Legislature Approves Major Reform of CHINS System
The Legislature today sent to the Governor legislation that will update the current system for handling children who consistently get in trouble at home or at school, including runaways and students who are habitually truant, transforming the 38-year-old Children in Need of Services (CHINS) program that critics say unnecessarily puts troubled children in front of a judge before seeking services to help the children and their families.
“The current system is too complex and too confusing, and it unnecessarily drags some children in front of a judge over and over again,” Senate President Therese Murray (D-Plymouth) said. “More than half of these children have some kind of mental health disorder and need better care and services instead of this taxing exposure to the courts which studies show will make them more likely to be involved in serious crimes later in life. The reforms in this bill will improve children’s lives and help keep families together.”
“I am proud that Chairman Dempsey, Leader Donato, members of the conference committee and the Legislature as a whole have taken strong action to protect at-risk youths,” said House Speaker Robert A. DeLeo (D-Winthrop). “We need to get many of these children out of the legal system and into services and other support programs with their families so we can best ensure that they lead lives as productive residents of our state. These are practical reforms that help children and families in the short term and strengthen the Commonwealth in the long-term.”
“For several decades, the CHINS system has not been working as intended by the legislature to keep children out of the juvenile justice system,” said Senator Karen Spilka (D-Ashland), chief Senate sponsor of the bill. “It is difficult to overestimate the importance of passing this critical reform. This bill will give the thousands of children and families who need assistance each year a clearer path to accessing the services and supports they need without exacerbating their situation and before it becomes dire. The bill will make a huge, positive difference in the lives of our families, our friends, our neighbors, our communities, and will strengthen our state as a whole.”
“This legislation would be the first step in replacing the existing “Children in Need of Services” (CHINS) system – which is not meeting the needs of children and families in the Commonwealth,” said Third Division Chair Paul Donato (D-Medford). “This reform will replace CHINS in the future with a new system that will provide preventative services and keep children in their homes and schools without overburdening courts, police and probation. It will create a statewide system of community-based programs that will provide direct access to mental health or substance abuse counseling.”
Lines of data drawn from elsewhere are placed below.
(* ===== verification/Device.v ===== *)
(** * Devices ([aarch64/src/deviceutil.rs], [aarch64/src/io.rs], the device
      mappings of [aarch64/src/vm.rs])

    Mapping the registers of a device into the kernel half, over the page
    tables of [Vm], and access to a register by its offset. *)

From S2P Require Import Prelude Addr BitmapAlloc Vm Aspace.
Import Pt.

Module Dv.

(** ** Mapping a device *)

(** The cursor of [next_free_device_page4k], a counter of its own beside the memory. *)
Record Kmem (P : Type) := { kmem : Mem P; next_free_device_page_va : Z }.
Arguments kmem {P} _.
Arguments next_free_device_page_va {P} _.

Inductive DevError := FailedToMapRegister | FailedToMapBuffer.

Section devices.
Context {P : Type} `{!PageAllocator P}.
Implicit Types k : Kmem P.

(** The value before the update. *)
Definition next_free_device_page4k k : res (VaMapping * Kmem P) :=
  let current := next_free_device_page_va k in
  n ← uadd current (size Page4K);
  Ok (AddrMapping current, {| kmem := kmem k; next_free_device_page_va := n |}).

Definition map_device_register k (physrange : PhysRange) (page_size : PageSize)
    : res (result VirtRange DevError * Kmem P) :=
  page_physrange ← Range.round physrange (size page_size);
  '(va, k1) ← next_free_device_page4k k;
  '(r, m) ← map_phys_range (kmem k1) (kernel_pagetable (kmem k1)) page_physrange va rw_device page_size Kernel;
  let k2 := {| kmem := m; next_free_device_page_va := next_free_device_page_va k1 |} in
  match r with
  | Val vr =>
      offset ← usub (vstart vr) (start page_physrange);
      v ← from_physrange physrange offset;
      Ok (Val v, k2)
  | Err _ => Ok (Err FailedToMapRegister, k2)
  end.
(* ===== verification/Vminit.v ===== *)
(** * The first page tables ([aarch64/src/pre_mmu/vminit.rs])

    [init_vm] runs before the MMU is on, at physical addresses: it takes pages
    from a fixed pool, builds the kernel's tables for the kernel image and the
    devicetree, and a second tree that maps the first gigabyte to itself for
    the jump to the upper half.  The tables it leaves are the kernel tree that
    the rest of the kernel edits with the functions of [Vm]. *)

From S2P Require Import Prelude Addr Fdt BitmapAlloc Vm Aspace Device.
Import Pt.

Module Vi.

(** ** The kernel image: the addresses that the linker script gives *)

Record Syms := {
  eboottext_pa : Z; text_pa : Z; etext_pa : Z; rodata_pa : Z; erodata_pa : Z;
  data_pa : Z; edata_pa : Z; bss_pa : Z; ebss_pa : Z;
  earlyvm_pagetables_pa : Z; eearlyvm_pagetables_pa : Z;
}.

Definition base_physaddr : PhysAddr := 0.
Definition boottext_physrange (y : Syms) : PhysRange := Range.new base_physaddr (eboottext_pa y).
Definition text_physrange (y : Syms) : PhysRange := Range.new (text_pa y) (etext_pa y).
Definition rodata_physrange (y : Syms) : PhysRange := Range.new (rodata_pa y) (erodata_pa y).
Definition data_physrange (y : Syms) : PhysRange := Range.new (data_pa y) (edata_pa y).
Definition bss_physrange (y : Syms) : PhysRange := Range.new (bss_pa y) (ebss_pa y).
Definition earlyvm_pages_physrange (y : Syms) : PhysRange :=
  Range.new (earlyvm_pagetables_pa y) (eearlyvm_pagetables_pa y).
“This legislation is important to address the needs of children and families across Massachusetts,” said Senator Jennifer Flanagan (D-Leominster), a conferee and Vice Chair of the Senate Committee on Ways and Means. “Children in the CHINS system are an extremely vulnerable population and it is incumbent upon us, as public officials, to improve the manner in which services are received. I’m proud of this legislation for enhancing the process by which families are able to request and receive services for their children. I am confident that many provisions in this legislation will enhance the ability to help these families and ultimately strengthen the foundation for their future."
“Through this legislation, the conferees were able to agree to this thoughtful approach that moves us in the right direction of reforming the CHINS system,” said House Committee on Ways and Means Chairman Brian S. Dempsey (D-Haverhill). “I feel strongly that the pilot programs created by this legislation will allow us to accurately identify families and children who can be better served by alternative services to the court system.”
“I am pleased the Legislature has made this bill a priority prior to adjournment,” said Senator Michael Knapik (R-Westfield), the ranking Republican member of the conference committee. “By incorporating families into the process and keeping juveniles out of the court system, I am confident this bill will connect at-risk youth with the appropriate resources so that behavior modification and counseling can have the desired long-term impact.”
“This reform will strengthen families, guide children away from the criminal justice system, and reduce costs by focusing resources on prevention rather than punishment. It makes sense on many levels and I am pleased it received bipartisan support,” said State Representative Dan Winslow (R-Norfolk), who previously served as a District Court Judge.
The bill breaks down barriers between the juvenile court, parents and the community, and it creates a second access point for children to receive necessary services.
The pilot program, established under the Executive Office of Health and Human Services, diverts children from the legal process when appropriate and instead provides behavioral, medical and mental health treatment and a number of other behavioral and preventative services including special education evaluations, mentoring, family and parent support, and after-school and out-of-school opportunities.
The bill also:
-De-stigmatizes the process by deleting the “CHINS” label for children receiving services;
-Decriminalizes the process by prohibiting children requiring assistance from being arrested, confined in shackles or placed in a court lockup in connection with any request for assistance;
-Focuses on the child and family as a unit – not just the behavior of the child – and allows the parents to be full and active participants in their child’s proceedings;
-Ensures that the child and family fully understand procedures by requiring that information be given to parents in writing at the beginning of the court process;
-Creates a realistic timeframe for children and families to receive the necessary services; and
-Requires school districts to establish truancy prevention programs that would be offered to habitually truant students before referring them to juvenile court.
Finally, the bill creates a standardized data collection system to evaluate outcomes and ensure the Commonwealth and the child appropriately benefit from the new system.